The Crawley Edge Boatshed is a well-recognised and frequently photographed site in Crawley. It is thought to have been originally constructed in the early 1930s. It has changed hands several times, and after being refurbished in the early 2000s, it was relaunched by triple solo-circumnavigator of the world, Jon Sanders, and single solo-circumnavigator David Dicks.

A statue called Eliza is also in Matilda Bay in the Swan River, in Crawley. Created by Tony and Ben Jones, the statue was unveiled on 15 October 2007 to commemorate Crawley Baths, Perth's prime competition and recreational swimming venue from 1914 to 1964. Eliza is often dressed up in clothing to represent special occasions.

The Royal Perth Yacht Club was reestablished on the shore of Pelican Point in Crawley after moving from Perth in 1953.

==World War flying boat base==
The Swan River at Crawley was utilised before the war as a flying boat landing location.

During World War II, the bay in the Swan River at Crawley was the location of a flying boat base, for Patrol Wing 10, which had to leave Surabaya in Java.
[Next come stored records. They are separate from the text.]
(** C6.  Applying a filter patch gives a filter set whose offset is 0,
    whatever it was and whatever the patch says of it; every other field
    named in the patch takes the patch's value, and every field not named in
    the patch is unchanged; nothing else in the store changes. *)
Theorem updateFilters_spec (patch : gmap string value) (st : state) :
  exists st',
    updateFilters patch st = (Normal tt, st')
    /\ filters st' !! "offset" = Some (VNum 0)
    /\ (forall k, k <> "offset" ->
          filters st' !! k = match patch !! k with
                             | Some v => Some v
                             | None => filters st !! k
                             end)
    /\ templates st' = templates st
    /\ currentTemplate st' = currentTemplate st
    /\ loading st' = loading st
    /\ error st' = error st
    /\ totalCount st' = totalCount st
    /\ env st' = env st.
Proof.
  eexists. split; [reflexivity|]. cbn [filters templates currentTemplate loading
    error totalCount env]. split.
  - rewrite merge_filters_lookup. reflexivity.
  - split; [|repeat split].
    intros k Hne. rewrite merge_filters_lookup.
    destruct (decide (k = "offset")); [contradiction | reflexivity].
Qed.

Lemma updateFilters_spec_witness :
  filters second_page !! "offset" = Some (VNum 50)
  /\ exists st',
       updateFilters {["difficulty" := VStr "hard"]} second_page = (Normal tt, st')
       /\ filters st' !! "offset" = Some (VNum 0)
       /\ filters st' !! "difficulty" = Some (VStr "hard")
       /\ filters st' !! "status" = Some (VStr "draft")
       /\ filters st' !! "limit" = Some (VNum 50).
Proof.
  split; [reflexivity|].
  destruct (updateFilters_spec {["difficulty" := VStr "hard"]} second_page)
    as (st' & Hrun & Ho & Hk & _).
  exists st'. split; [exact Hrun|]. split; [exact Ho|]. split; [|split].
  - rewrite (Hk "difficulty") by discriminate. reflexivity.
  - rewrite (Hk "status") by discriminate. reflexivity.
  - rewrite (Hk "limit") by discriminate. reflexivity.
Defined.

(** A patch that itself names an offset is no exception: the offset is 0
    afterwards. *)
Lemma offset_in_patch_not_taken :
  exists st',
    updateFilters {["offset" := VNum 50]} (initial offline) = (Normal tt, st')
    /\ ({["offset" := VNum 50]} : gmap string value) !! "offset" = Some (VNum 50)
    /\ filters st' !! "offset" = Some (VNum 0).
Proof.
  eexists. split; [reflexivity|]. split; reflexivity.
Qed.

Lemma listTemplates_sends (fs : gmap string value) (w : world) :
  exists hs,
    fst (Service.getAuthHeaders w) = Normal hs
    /\ sent (snd (Service.listTemplates fs w))
       = sent w ++ [{| method := "GET"; url := Service.listTemplates_url fs;
                       headers := hs; body := None |}].
Proof.
  eexists. split; [reflexivity|].
  unfold Service.listTemplates, try_catch, bind, Service.getAuthHeaders,
    getItem, gets, ret, fetch, lift, Service.throw_api_error, throw.
  cbn.
  destruct (responses w (List.length (sent w))) as [m|ok [m|v]]; cbn;
    try reflexivity.
  destruct ok; cbn; [reflexivity|].
  destruct (get v "error") as [e|e]; cbn; [|reflexivity].
  destruct (get_opt e "message"); reflexivity.
Qed.

(** C10.  A filter field is among the entries of the list request's query
    string exactly when its value is truthy, and then with its string form;
    an offset of 0, an empty module, category, difficulty or status and a
    limit of 0 are left out. *)
Theorem listTemplates_query (fs : gmap string value) (w : world) :
  (forall k, In k filter_names ->
     (In k (List.map fst (Service.listTemplates_params fs))
      <-> truthy (filter_value fs k) = true))
  /\ (forall k v, In (k, v) (Service.listTemplates_params fs) ->
        In k filter_names /\ v = ToString (filter_value fs k))
  /\ (exists hs,
        fst (Service.getAuthHeaders w) = Normal hs
        /\ sent (snd (Service.listTemplates fs w))
        = sent w ++ [{| method := "GET";
                        url := Service.API_BASE +:+ "/question-templates?"
                               +:+ URLSearchParams_toString
                                     (Service.listTemplates_params fs);
                        headers := hs; body := None |}])
  /\ Service.listTemplates_params
       (<["module" := VStr ""]> (<["category" := VStr ""]>
        (<["difficulty" := VStr ""]> (<["status" := VStr ""]>
        (<["limit" := VNum 0]> (<["offset" := VNum 0]> ∅)))))) = [].
Proof.
  split; [|split; [|split; [apply listTemplates_sends | reflexivity]]].
  - intros k Hk. unfold Service.listTemplates_params, Service.param, filter_value in *.
    destruct (truthy (default VUndefined (fs !! "module"))) eqn:E1,
             (truthy (default VUndefined (fs !! "category"))) eqn:E2,
             (truthy (default VUndefined (fs !! "difficulty"))) eqn:E3,
             (truthy (default VUndefined (fs !! "status"))) eqn:E4,
             (truthy (default VUndefined (fs !! "limit"))) eqn:E5,
             (truthy (default VUndefined (fs !! "offset"))) eqn:E6;
      simpl in Hk |- *;
      destruct Hk as [<-|[<-|[<-|[<-|[<-|[<-|[]]]]]]];
      (split; [intros Hin; repeat destruct Hin as [Hin|Hin];
               first [congruence | discriminate Hin | contradiction]
              | intros Ht; first [congruence | tauto]]).
  - intros k v. unfold Service.listTemplates_params, Service.param, filter_value.
    rewrite !in_app_iff.
    intros Hin; repeat destruct Hin as [Hin|Hin];
      match type of Hin with
      | In _ (if ?c then _ else _) =>
          destruct c; simpl in Hin; [destruct Hin as [Hin|[]] | contradiction Hin]
      end;
      injection Hin as <- <-; (split; [simpl; tauto | reflexivity]).
Qed.

Lemma listTemplates_query_witness :
  In "status" (List.map fst (Service.listTemplates_params
                               (<["status" := VStr "active"]> default_filters)))
  /\ ~ In "offset" (List.map fst (Service.listTemplates_params
                                    (<["status" := VStr "active"]> default_filters))).
Proof.
  destruct (listTemplates_query (<["status" := VStr "active"]> default_filters) offline)
    as (Hiff & _).
  split.
  - apply (Hiff "status"); [simpl; tauto | reflexivity].
  - intros Hin. apply (Hiff "offset") in Hin; [discriminate Hin | simpl; tauto].
Defined.

End FilterProperties.

(** ** The template store *)

Section StoreProps.
Import TemplateStore.
Context `{Serializer}.

Lemma throw_response_error_throws (response : value) (fallback : string) (s : state) :
  nullish response = false ->
  exists m, @throw_response_error value response fallback s = (Throw (mkError m), s).
Proof.
  intros Hn. unfold throw_response_error, bind, lift, throw.
  destruct (get_defined response "error" Hn) as [e ->].
  destruct (get_opt_defined e "message") as [x ->]. eexists; reflexivity.
Qed.

Lemma throw_response_error_exact (response : value) (fallback : string) (s : state) :
  nullish response = false ->
  @throw_response_error value response fallback s
  = (Throw (answer_error response fallback), s).
Proof.
  intros Hn.
  unfold throw_response_error, answer_error, answer_text, answer_message, bind, lift, throw.
  destruct (get_defined response "error" Hn) as [e ->].
  destruct (get_opt_defined e "message") as [x ->]. reflexivity.
Qed.

Lemma fetchTemplates_run (st : state) :
  exists st',
    fetchTemplates st = (Normal VUndefined, st')
    /\ loading st' = false
    /\ filters st' = filters st
    /\ currentTemplate st' = currentTemplate st
    /\ match Service.listTemplates (filters st) (env st) with
       | (Normal response, w') =>
           env st' = w'
           /\ if succeeded response
              then templates st' = payload_field response "templates" (VArr [])
                   /\ totalCount st' = payload_field response "total" (VNum 0)
                   /\ error st' = VNull
              else templates st' = VArr []
                   /\ totalCount st' = totalCount st
                   /\ match get response "success" with
                      | Normal _ =>
                          error st'
                          = VStr (displayed
                                    (answer_text response "Failed to fetch templates"))
                      | Throw e => exists m, e = mkError m /\ error st' = VStr (displayed m)
                      end
       | (Throw e, w') =>
           env st' = w'
           /\ templates st' = VArr []
           /\ totalCount st' = totalCount st
           /\ exists m, e = mkError m /\ error st' = VStr (displayed m)
       end.
Proof.
  unfold fetchTemplates, try_finally, try_catch, bind, api, zoom, setLoading, setError,
    setTemplates, setTotalCount, modify, gets, lift, ret.
  cbn -[Service.listTemplates throw_response_error Helpers.parseErrorMessage].
  destruct (Service.listTemplates (filters st) (env st)) as [[response|e] w'] eqn:Ecall;
    cbn -[throw_response_error Helpers.parseErrorMessage].
  - unfold succeeded, payload_field.
    destruct (get response "success") as [ok|e] eqn:Eok;
      cbn -[throw_response_error Helpers.parseErrorMessage].
    + destruct (truthy ok) eqn:Hok; cbn -[throw_response_error Helpers.parseErrorMessage].
      * destruct (get_defined response "data" (get_Normal_defined _ _ _ Eok)) as [data ->].
        destruct (get_opt_defined data "templates") as [ts Ets].
        destruct (get_opt_defined data "total") as [n En].
        rewrite Ets, En. cbn. eexists. repeat split.
      * rewrite throw_response_error_exact by exact (get_Normal_defined _ _ _ Eok).
        unfold answer_error. rewrite parseErrorMessage_error. cbn.
        eexists. repeat split.
    + apply get_throws_error in Eok. destruct Eok as [m ->].
      rewrite parseErrorMessage_error. cbn. eexists. repeat split.
      eexists; split; reflexivity.
  - apply listTemplates_throws_error in Ecall. destruct Ecall as [m ->].
    rewrite parseErrorMessage_error. cbn. eexists. repeat split.
    eexists; split; reflexivity.
Qed.

Lemma api_call_throws_error op (w w' : world) (e : value) :
  api_call op w = (Throw e, w') -> is_error e.
Proof.
  destruct op; simpl; try apply call_throws_error. apply deleteTemplate_throws_error.
Qed.

Ltac caught_error :=
  match goal with
  | |- context [throw_response_error ?r ?fb ?s0] =>
      let m := fresh "m" in
      destruct (throw_response_error_throws r fb s0) as [m ->];
      [eapply get_Normal_defined; eassumption|]
  | _ => idtac
  end;
  rewrite parseErrorMessage_error; cbn;
  eexists; eexists; repeat split.

Lemma failed_operation_reports (op : operation) (st : state) :
  api_failed op (env st) = true ->
  exists msg st',
    run op st = (Normal (failure (VStr msg)), st')
    /\ error st' = VStr msg
    /\ loading st' = false
    /\ templates st' = templates st
    /\ currentTemplate st' = currentTemplate st
    /\ totalCount st' = totalCount st
    /\ env st' = snd (api_call op (env st)).
Proof.
  unfold api_failed.
  destruct (api_call op (env st)) as [[response|e] w'] eqn:Ecall; cbn [fst snd].
  - destruct op; try discriminate; unfold succeeded;
      (destruct (get response "success") as [ok|e] eqn:Eok; cbn [negb];
       [destruct (truthy ok) eqn:Hok; [discriminate|] |]); intros _;
      simpl in Ecall;
      unfold run, createTemplate, updateTemplate, getTemplate, previewTemplate,
        try_finally, try_catch, bind, api, zoom, setLoading, setError, report,
        modify, gets, lift, ret;
      cbn -[Service.createTemplate Service.updateTemplate Service.getTemplate
            Service.previewTemplate throw_response_error Helpers.parseErrorMessage];
      rewrite Ecall;
      cbn -[throw_response_error Helpers.parseErrorMessage];
      rewrite Eok;
      cbn -[throw_response_error Helpers.parseErrorMessage];
      rewrite ?Hok;
      cbn -[throw_response_error Helpers.parseErrorMessage];
      try (apply get_throws_error in Eok; destruct Eok as [m ->]);
      caught_error.
  - intros _. pose proof (api_call_throws_error _ _ _ _ Ecall) as [m ->].
    destruct op; simpl in Ecall;
      unfold run, createTemplate, updateTemplate, deleteTemplate, getTemplate,
        previewTemplate,
        try_finally, try_catch, bind, api, zoom, setLoading, setError, report,
        modify, gets, lift, ret;
      cbn -[Service.createTemplate Service.updateTemplate Service.getTemplate
            Service.deleteTemplate
            Service.previewTemplate throw_response_error Helpers.parseErrorMessage];
      rewrite Ecall;
      cbn -[throw_response_error Helpers.parseErrorMessage];
      caught_error.
Qed.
The base was also known as Pelican Point due to the feature in the river being the defining and identifiable location from the air, at the end of the bay.

After the war the base was decommissioned, following opposition to a plan to redevelop and expand it.
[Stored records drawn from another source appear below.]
(** * FoodieDrops: pricing, modifier validation, reservation, checkout
      sessions and payment reconciliation

    A shallow embedding of the order core of the marketplace:
    - [views/DropDetail.tsx]: [toggleOption], [unitPrice] and the order
      total, [validateSelections], [handlePurchaseClick],
      [handleConfirmCheckout];
    - [services/api.ts]: [savePurchase];
    - [App.tsx]: [handlePurchaseConfirm];
    - [supabase/functions/create-checkout-session]: the gateway handler;
    - [supabase/functions/stripe-webhook]: the reconciliation handler.

    JavaScript numbers that carry money are modelled as exact rationals
    ([Qc]), so no rounding and no NaN or Infinity occur; counts and clock
    readings are integers ([Z]).  JS objects used as dictionaries are finite
    maps; database tables are lists of rows, and an UPDATE ... WHERE is a map
    over the rows. *)

From Stdlib Require Import ZArith QArith Qcanon Qround Lia.
From stdpp Require Import base option list numbers strings pretty gmap fin_maps.

Local Open Scope Z_scope.

(** ** Numbers *)

Module Num.

(** [x || 0] on an optional number. A present zero is falsy in JS and
    yields [0] as well, which is the same value. *)
Definition or_zero (x : option Qc) : Qc := default 0%Qc x.

(** An integer count used in a product with money. *)
Definition of_Z (z : Z) : Qc := Qc_of_Z z.

(** [Math.round]: the nearest integer, halves towards plus infinity. *)
Definition Math_round (q : Qc) : Z := Qfloor (Qplus (this q) (1 # 2)).

(** Sum of a list of amounts. *)
Definition sum (l : list Qc) : Qc := foldr Qcplus 0%Qc l.

(** A JS value used as a condition: a missing or empty string is falsy. *)
Definition truthy (s : option string) : bool :=
  match s with
  | Some EmptyString | None => false
  | Some _ => true
  end.

(** [a || b] on optional strings. *)
Definition or_else (a b : option string) : option string :=
  if truthy a then a else b.

End Num.

(** ** Data model, after [types.ts] *)

Inductive DropApprovalStatus := PENDING | APPROVED | REJECTED.

Inductive PaymentStatus := pending | paid | failed | refunded.

#[global] Instance DropApprovalStatus_eq_dec : EqDecision DropApprovalStatus.
Proof. solve_decision. Defined.

#[global] Instance PaymentStatus_eq_dec : EqDecision PaymentStatus.
Proof. solve_decision. Defined.

Record ModifierOption := {
  mo_id : string;
  mo_name : string;
  additionalPrice : Qc
}.

Record ModifierGroup := {
  mg_id : string;
  mg_name : string;
  minSelect : Z;
  maxSelect : Z;
  options : list ModifierOption
}.

Record MenuItem := {
  mi_id : string;
  mi_name : string;
  basePrice : Qc;
  modifierGroups : list ModifierGroup
}.

Record SelectedGroup := {
  groupId : string;
  groupName : string;
  sg_options : list ModifierOption
}.

Record SelectedItem := {
  itemId : string;
  si_name : string;
  si_basePrice : Qc;
  selectedModifiers : list SelectedGroup
}.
It was also the start point for The Double Sunrise squadron, which was formed in 1943 to keep the air route between Australia and the United Kingdom open.

== Population ==
In the 2016 census, there were 4,095 people in Crawley. 35.6% of people were born in Australia. The next most common countries of birth were China 15.8%, Singapore 7.1%, Malaysia 5.1%, England 3.5% and Indonesia 3.1%. 47.9% of people spoke only English at home. Other languages spoken at home included Mandarin 19.3%, Cantonese 3.6% and Indonesian 2.9%. The most common responses for religion were No Religion 42.0% and Catholic 11.9%. The median age is 24, much younger than WA's median as well as national, which are 36 and 38 respectively.

These UWA residential colleges are in Crawley: St Catherine's College, St George's College, St Thomas More College, Trinity Residential College, and University Hall.